About this task:
Among the records below, find each line bearing the word "mret" and copy it.

Provided entries:
(** The constructors. *)
Lemma new_availability_ok e flags s : PieceAvailability_new e flags = Ok s ->
  availability_ok s /\ epoch s = e /\ forall p, p ∈ available_set s <-> 0 <= p /\ nth_get flags p = Some true.
Proof.
  unfold PieceAvailability_new, validate_piece_count. unfold mbind at 1, outcome_bind.
  destruct ((len flags =? 0) || (MAX_LOCAL_AVAILABILITY_PIECES <? len flags)) eqn:Ev; [done|].
  apply orb_false_iff in Ev as [Ev1%Z.eqb_neq Ev2%Z.ltb_ge].
  destruct (zero_bits_ok (len flags) (len_nonneg _)) as [Hz Hze].
  destruct (set_flags_ok (len flags) flags 0 (zero_bits (len flags)) 0 Hz) as (bits' & count & -> & Hb & Hc & Hset);
    [lia|lia|rewrite Hze; set_solver|by rewrite Hze, size_empty|].
  unfold mbind, outcome_bind. intros [= <-]. pose proof (len_nonneg flags). split; [|split; [done|]].
  - apply cleared_ok; [lia|done|done|done].
  - intros p. change (available_set _) with (avail_of (len flags) bits'). rewrite Hset, Hze, Z.sub_0_r. set_solver.
Qed.
Lemma empty_availability_ok n e s : PieceAvailability_empty n e = Ok s -> 0 <= n -> availability_ok s /\ available_set s = ∅.
Proof.
  unfold PieceAvailability_empty, validate_piece_count. unfold mbind, outcome_bind.
  destruct ((n =? 0) || (MAX_LOCAL_AVAILABILITY_PIECES <? n)) eqn:Ev; [done|].
  apply orb_false_iff in Ev as [Ev1%Z.eqb_neq Ev2%Z.ltb_ge]. intros [= <-] Hn. destruct (zero_bits_ok n Hn) as [Hz Hze].
  split; [|done]. apply cleared_ok; [lia|done|done|by rewrite Hze, size_empty].
Qed.

(** * Properties *)

(** C28: A peer is told exactly the verified pieces.  Take a connection that
    sends the pieces of a snapshot and then the pieces of each drain, while
    pieces are published and storage epochs change in any interleaving.
    Each drain either announces at most 16 pieces, all verified and none of
    them announced before, so that the announced pieces are exactly the
    verified ones when no more are reported and 16 more are announced
    otherwise; or reports that the epoch changed; or that the connection
    lagged, which happens only after more than 4096 newer changes. *)
Theorem drain_follows s c told : follows s c told ->
  availability_ok s /\ drain_means s c told (drain s c).
Proof. intros H. apply follows_following in H. split; [apply H|by apply drain_ok]. Qed.

(** Publishing and changing epochs keep the set.  For every state of the
    invariant (bit field of the right length with zero spare bits, count of
    available pieces, log of the last consecutive revisions) no operation
    panics and the invariant is kept; a published piece of the current epoch
    becomes available, reported as new exactly once, and a stale or foreign
    one is refused without a change; a replaced epoch has exactly the given
    pieces and an invalidated one has none. *)
Theorem availability_operations s op : availability_ok s -> op_typed op ->
  returns (snd (run_op op s)) /\ availability_ok (fst (run_op op s))
  /\ match op with
     | OpPublish p e =>
       match publish p e s with
       | (s', Ok fresh) => epoch s = e /\ available_set s' = {[p]} ∪ available_set s /\ fresh = bool_decide (p ∉ available_set s)
       | (s', Err _) => s' = s
       | _ => False
       end
     | OpReplace e l =>
       match replace_epoch e l s with
       | (s', Ok _) => epoch s < epoch s' /\ forall p, p ∈ available_set s' <-> 0 <= p /\ nth_get l p = Some true
       | (s', Err _) => available_set s' = available_set s
       | _ => False
       end
     | OpInvalidate e =>
       match invalidate_epoch e s with
       | (s', Ok true) => epoch s' = e + 1 /\ available_set s' = ∅
       | (s', Ok false) => s' = s
       | (s', Err _) => available_set s' = available_set s
       | _ => False
       end
     end.
Proof.
  intros Hs Ht. destruct (availability_op_ok op s Hs Ht) as (H1 & H2 & _). split; [done|split; [done|]].
  destruct op as [p e|e l|e]; cbn [op_typed] in Ht.
  - pose proof (publish_ok p e s Hs Ht) as H. unfold wp in H. destruct (publish p e s) as [s' [fresh|?| |]]; try done.
    by destruct H as (_ & _ & H3).
  - pose proof (replace_epoch_ok e l s Hs) as H. unfold wp in H. destruct (replace_epoch e l s) as [s' [u|?| |]]; try done.
    + by destruct H as (_ & H3 & _ & H4).
    + by destruct H as (_ & _ & H3).
  - pose proof (invalidate_epoch_ok e s Hs) as H. unfold wp in H. destruct (invalidate_epoch e s) as [s' [valid|?| |]]; try done.
    + destruct H as (_ & -> & H3). destruct (Z.eqb_spec (epoch s) e); [|done]. destruct H3 as (H3 & _ & H4). split; [lia|done].
    + by destruct H as (_ & _ & H3).
Qed.

(** The first message says what the snapshot has.  To a peer with the
    fast extension HaveAll and HaveNone stand for the full and the empty
    set; otherwise no message stands for the empty set, and a Bitfield is the
    whole bit field: its bits are the verified pieces, its length is that of
    the torrent and its spare bits are zero. *)
Theorem initial_message_exact s fast : availability_ok s ->
  match initial_message (snapshot s) fast with
  | Some HaveAll => fast = true /\ forall p, 0 <= p < piece_count s -> p ∈ available_set s
  | Some HaveNone => fast = true /\ available_set s = ∅
  | None => fast = false /\ available_set s = ∅
  | Some (Bitfield b) => available_set s <> ∅ /\ len b = div_ceil (piece_count s) 8
      /\ forall p, bit_is_set b p = bool_decide (p ∈ available_set s)
  | _ => False
  end.
Proof.
  intros Hs. unfold initial_message, snapshot. cbn. pose proof (av_available _ Hs) as Ha. pose proof (av_count _ Hs) as Hc.
  assert (available_count s = 0 -> available_set s = ∅) as Hempty.
  { intros E. apply leibniz_equiv, size_empty_inv. rewrite E in Ha. lia. }
  assert (available_count s <> 0 -> available_set s <> ∅) as Hne by (intros Hn E; apply Hn; rewrite Ha, E; by rewrite size_empty).
  assert (available_count s = piece_count s -> forall p, 0 <= p < piece_count s -> p ∈ available_set s) as Hall.
  { intros E p Hp. set (full := list_to_set (seqZ 0 (piece_count s)) : gset Z).
    assert (available_set s ⊆ full) as Hsub.
    { intros q Hq. apply elem_avail in Hq as [Hq _]. apply elem_of_list_to_set, elem_of_seqZ. lia. }
    assert (Z.of_nat (size full) = piece_count s) as Hsize.
    { unfold full. rewrite size_list_to_set by apply NoDup_seqZ. rewrite length_seqZ. lia. }
    assert (available_set s = full) as ->.
    { apply leibniz_equiv. apply set_subseteq_size_equiv; [done|]. lia. }
    apply elem_of_list_to_set, elem_of_seqZ. lia. }
  destruct fast; cbn [andb].
  - destruct (Z.eqb_spec (available_count s) (piece_count s)); [split; [done|by apply Hall]|].
    destruct (Z.eqb_spec (available_count s) 0); [split; [done|by apply Hempty]|].
    split; [by apply Hne|]. split; [apply Hs|]. intros p. by apply avail_of_bits, Hs.
  - destruct (Z.eqb_spec (available_count s) 0); [split; [done|by apply Hempty]|].
    split; [by apply Hne|]. split; [apply Hs|]. intros p. by apply avail_of_bits, Hs.
Qed.

(** ** Witnesses *)
Definition sample_availability : AvailabilityState :=
  match PieceAvailability_new 7 [true; false; true; true; false; false; false; true; true; false] with
  | Ok s => s
  | _ => mkState 0 0 0 0 [] []
  end.
Lemma sample_availability_ok : availability_ok sample_availability.
Proof.
  apply (new_availability_ok 7 [true; false; true; true; false; false; false; true; true; false]).
  vm_compute. exact eq_refl.
Qed.
Lemma sample_follows :
  follows (fst (run_op (OpPublish 4 7) sample_availability)) (cursor (snapshot sample_availability)) (available_set sample_availability).
Proof. apply follow_op; [apply follow_start, sample_availability_ok|done]. Qed.
Lemma drain_follows_witness :
  drain (fst (run_op (OpPublish 4 7) sample_availability)) (cursor (snapshot sample_availability))
  = Changes (mkCursor 7 1) [4] false
  /\ available_set sample_availability ∪ list_to_set [4] = available_set (fst (run_op (OpPublish 4 7) sample_availability)).
Proof.
  destruct (drain_follows _ _ _ sample_follows) as [_ H].
  assert (drain (fst (run_op (OpPublish 4 7) sample_availability)) (cursor (snapshot sample_availability))
          = Changes (mkCursor 7 1) [4] false) as E by (vm_compute; exact eq_refl).
  split; [exact E|]. rewrite E in H. destruct H as (_ & _ & _ & _ & _ & H & _). exact (proj1 H eq_refl).
Defined.
Lemma availability_operations_witness :
  available_set (fst (publish 4 7 sample_availability)) = {[4]} ∪ available_set sample_availability.
Proof.
  destruct (availability_operations sample_availability (OpPublish 4 7) sample_availability_ok ltac:(done)) as (_ & _ & H).
  assert (snd (publish 4 7 sample_availability) = Ok true) as E by (vm_compute; exact eq_refl).
  destruct (publish 4 7 sample_availability) as [s' o]. cbn in E. rewrite E in H. exact (proj1 (proj2 H)).
Defined.
Lemma initial_message_exact_witness :
  initial_message (snapshot sample_availability) false = Some (Bitfield [177; 128])
  /\ bit_is_set [177; 128] 8 = bool_decide (8 ∈ available_set sample_availability).
Proof.
  pose proof (initial_message_exact sample_availability false sample_availability_ok) as H.
  assert (initial_message (snapshot sample_availability) false = Some (Bitfield [177; 128])) as E by (vm_compute; exact eq_refl).
  split; [exact E|]. rewrite E in H. destruct H as (_ & _ & H). exact (H 8).
Defined.
Inductive PeerBudgetDirection := Incoming | Outgoing.
Inductive PeerBudgetPhase := Connecting | Established.
#[export] Instance direction_eq_dec : EqDecision PeerBudgetDirection.
Proof. solve_decision. Defined.
#[export] Instance phase_eq_dec : EqDecision PeerBudgetPhase.
Proof. solve_decision. Defined.

Record PeerBudgetRejection := mkRejection { rejected : PeerBudgetDirection; current : Z; maximum_of : Z }.
Record PeerBudgetReconfiguration := mkReconfiguration {
  r_configured_limit : Z;
  r_effective_limit : Z;
  r_absolute_limit : Z;
  cancellation_requests : Z;
  within_limit : bool;
}.
Record PeerBudgetSnapshot := mkSnapshot {
  sn_configured_limit : Z;
  sn_effective_limit : Z;
  sn_incoming_slack : Z;
  sn_outgoing_connecting : Z;
  sn_outgoing_established : Z;
  sn_incoming_connecting : Z;
  sn_incoming_established : Z;
  sn_total : Z;
  sn_total_high_water : Z;
}.

Definition phase_eviction_order (phase : PeerBudgetPhase) : Z :=
  match phase with Connecting => 0 | Established => 1 end.
(** The comparator of [reconfigure]: connecting before established, and the
    newest first. *)
Definition evict_cmp (l r : Z * PeerBudgetPhase) : comparison :=
  then_with (Z.compare (phase_eviction_order l.2) (phase_eviction_order r.2)) (Z.compare r.1 l.1).

Section budget.
Context {Token : Type}.

Record PeerBudgetEntry := mkEntry {
  e_direction : PeerBudgetDirection;
  e_phase : PeerBudgetPhase;
  e_cancellation : Token;
  cancellation_requested : bool;
}.
Record PeerBudgetState := mkBudget {
  config : PeerBudgetConfig;
  effective_limit : Z;
  next_generation : Z;
  outgoing_connecting : Z;
  outgoing_established : Z;
  incoming_connecting : Z;
  incoming_established : Z;
  total_high_water : Z;
  entries : gmap Z PeerBudgetEntry;
}.
Record PeerBudgetPermit := mkPermit {
  generation : Z;
  direction : PeerBudgetDirection;
  phase : PeerBudgetPhase;
  cancellation : Token;
  active : bool;
}.

Definition set_limits c n s := mkBudget c n (next_generation s) (outgoing_connecting s) (outgoing_established s)
  (incoming_connecting s) (incoming_established s) (total_high_water s) (entries s).
Definition set_next n s := mkBudget (config s) (effective_limit s) n (outgoing_connecting s) (outgoing_established s)
  (incoming_connecting s) (incoming_established s) (total_high_water s) (entries s).
Definition set_high n s := mkBudget (config s) (effective_limit s) (next_generation s) (outgoing_connecting s)
  (outgoing_established s) (incoming_connecting s) (incoming_established s) n (entries s).
Definition set_entries es s := mkBudget (config s) (effective_limit s) (next_generation s) (outgoing_connecting s)
  (outgoing_established s) (incoming_connecting s) (incoming_established s) (total_high_water s) es.
Definition set_counters oc oe ic ie s := mkBudget (config s) (effective_limit s) (next_generation s) oc oe ic ie
  (total_high_water s) (entries s).

Abbreviation method := (M PeerBudgetState PeerBudgetRejection).

Definition total (s : PeerBudgetState) : Z :=
  outgoing_connecting s + outgoing_established s + incoming_connecting s + incoming_established s.
Definition maximum (s : PeerBudgetState) (d : PeerBudgetDirection) : Z :=
  match d with
  | Outgoing => effective_limit s
  | Incoming => saturating_add USIZE (effective_limit s) (incoming_slack (config s))
  end.
Definition absolute_limit (s : PeerBudgetState) : Z :=
  saturating_add USIZE (effective_limit s) (incoming_slack (config s)).

(** [counter_mut], as the value read and the state written. *)
Definition counter (d : PeerBudgetDirection) (p : PeerBudgetPhase) (s : PeerBudgetState) : Z :=
  match d, p with
  | Outgoing, Connecting => outgoing_connecting s
  | Outgoing, Established => outgoing_established s
  | Incoming, Connecting => incoming_connecting s
  | Incoming, Established => incoming_established s
  end.
Definition set_counter (d : PeerBudgetDirection) (p : PeerBudgetPhase) (n : Z) (s : PeerBudgetState) : PeerBudgetState :=
  match d, p with
  | Outgoing, Connecting => set_counters n (outgoing_established s) (incoming_connecting s) (incoming_established s) s
  | Outgoing, Established => set_counters (outgoing_connecting s) n (incoming_connecting s) (incoming_established s) s
  | Incoming, Connecting => set_counters (outgoing_connecting s) (outgoing_established s) n (incoming_established s) s
  | Incoming, Established => set_counters (outgoing_connecting s) (outgoing_established s) (incoming_connecting s) n s
  end.
Definition increment (d : PeerBudgetDirection) (p : PeerBudgetPhase) : method unit :=
  s ← get;
  n ← lift (expect (checked_add USIZE (counter d p s) 1));
  modify (set_counter d p n);;
  modify (fun s => set_high (Z.max (total_high_water s) (total s)) s).
Definition decrement (d : PeerBudgetDirection) (p : PeerBudgetPhase) : method unit :=
  s ← get;
  if negb (0 <? counter d p s) then lift Panic
  else modify (set_counter d p (saturating_sub (counter d p s) 1)).

Definition snapshot (s : PeerBudgetState) : PeerBudgetSnapshot :=
  mkSnapshot (configured_limit (config s)) (effective_limit s) (incoming_slack (config s)) (outgoing_connecting s)
             (outgoing_established s) (incoming_connecting s) (incoming_established s) (total s) (total_high_water s).

Definition PeerBudget_new (c : PeerBudgetConfig) : PeerBudgetState :=
  mkBudget c (config_effective_limit c) 1 0 0 0 0 0 ∅.

Definition try_acquire (d : PeerBudgetDirection) (token : Token) : method PeerBudgetPermit :=
  s ← get;
  if maximum s d <=? total s then fail (mkRejection d (total s) (maximum s d))
  else if next_generation s =? 0 then fail (mkRejection d (total s) (total s))
  else
    modify (set_next (default 0 (checked_add 64 (next_generation s) 1)));;
    modify (set_entries (<[next_generation s := mkEntry d Connecting token false]> (entries s)));;
    increment d Connecting;;
    mret (mkPermit (next_generation s) d Connecting token true).

Definition request_entry (e : PeerBudgetEntry) : PeerBudgetEntry :=
  mkEntry (e_direction e) (e_phase e) (e_cancellation e) true.
(** The loop that marks the selected entries and collects their tokens. *)
Fixpoint request (selected : list Z) (es : gmap Z PeerBudgetEntry) : gmap Z PeerBudgetEntry * list Token :=
  match selected with
  | [] => (es, [])
  | g :: selected =>
      match es !! g with
      | Some e => let '(es, tokens) := request selected (<[g := request_entry e]> es) in (es, e_cancellation e :: tokens)
      | None => request selected es
      end
  end.
Definition candidates (s : PeerBudgetState) : list (Z * PeerBudgetPhase) :=
  sort_by evict_cmp
    (map (fun ge => (ge.1, e_phase ge.2))
         (filter (fun ge => cancellation_requested ge.2 = false) (btree_items (entries s)))).
Definition already_requested (s : PeerBudgetState) : Z :=
  len (filter (fun ge => cancellation_requested ge.2 = true) (btree_items (entries s))).
Definition excess (s : PeerBudgetState) : Z := saturating_sub (total s) (absolute_limit s).
Definition selected (s : PeerBudgetState) : list Z :=
  map fst (take (Z.to_nat (saturating_sub (excess s) (already_requested s))) (candidates s)).
Definition reconfigure (limit : Z) : method (PeerBudgetReconfiguration * list Token) :=
  modify (fun s =>
    let c := mkConfig limit (incoming_slack (config s)) (max_open_files (config s)) in
    set_limits c (config_effective_limit c) s);;
  s ← get;
  let '(es, tokens) := request (selected s) (entries s) in
  put (set_entries es s);;
  mret (mkReconfiguration limit (effective_limit s) (absolute_limit s) (len tokens)
                          (total s <=? absolute_limit s), tokens).
Definition cancel_incoming : method (list Token) :=
  s ← get;
  let '(es, tokens) :=
    request (map fst (filter (fun ge => e_direction ge.2 = Incoming /\ cancellation_requested ge.2 = false)
                             (btree_items (entries s)))) (entries s) in
  put (set_entries es s);;
  mret tokens.
Definition within_absolute_limit (s : PeerBudgetState) : bool := total s <=? absolute_limit s.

Finished exercise:
    mret (mkPermit (next_generation s) d Connecting token true).
  mret (mkReconfiguration limit (effective_limit s) (absolute_limit s) (len tokens)
  mret tokens.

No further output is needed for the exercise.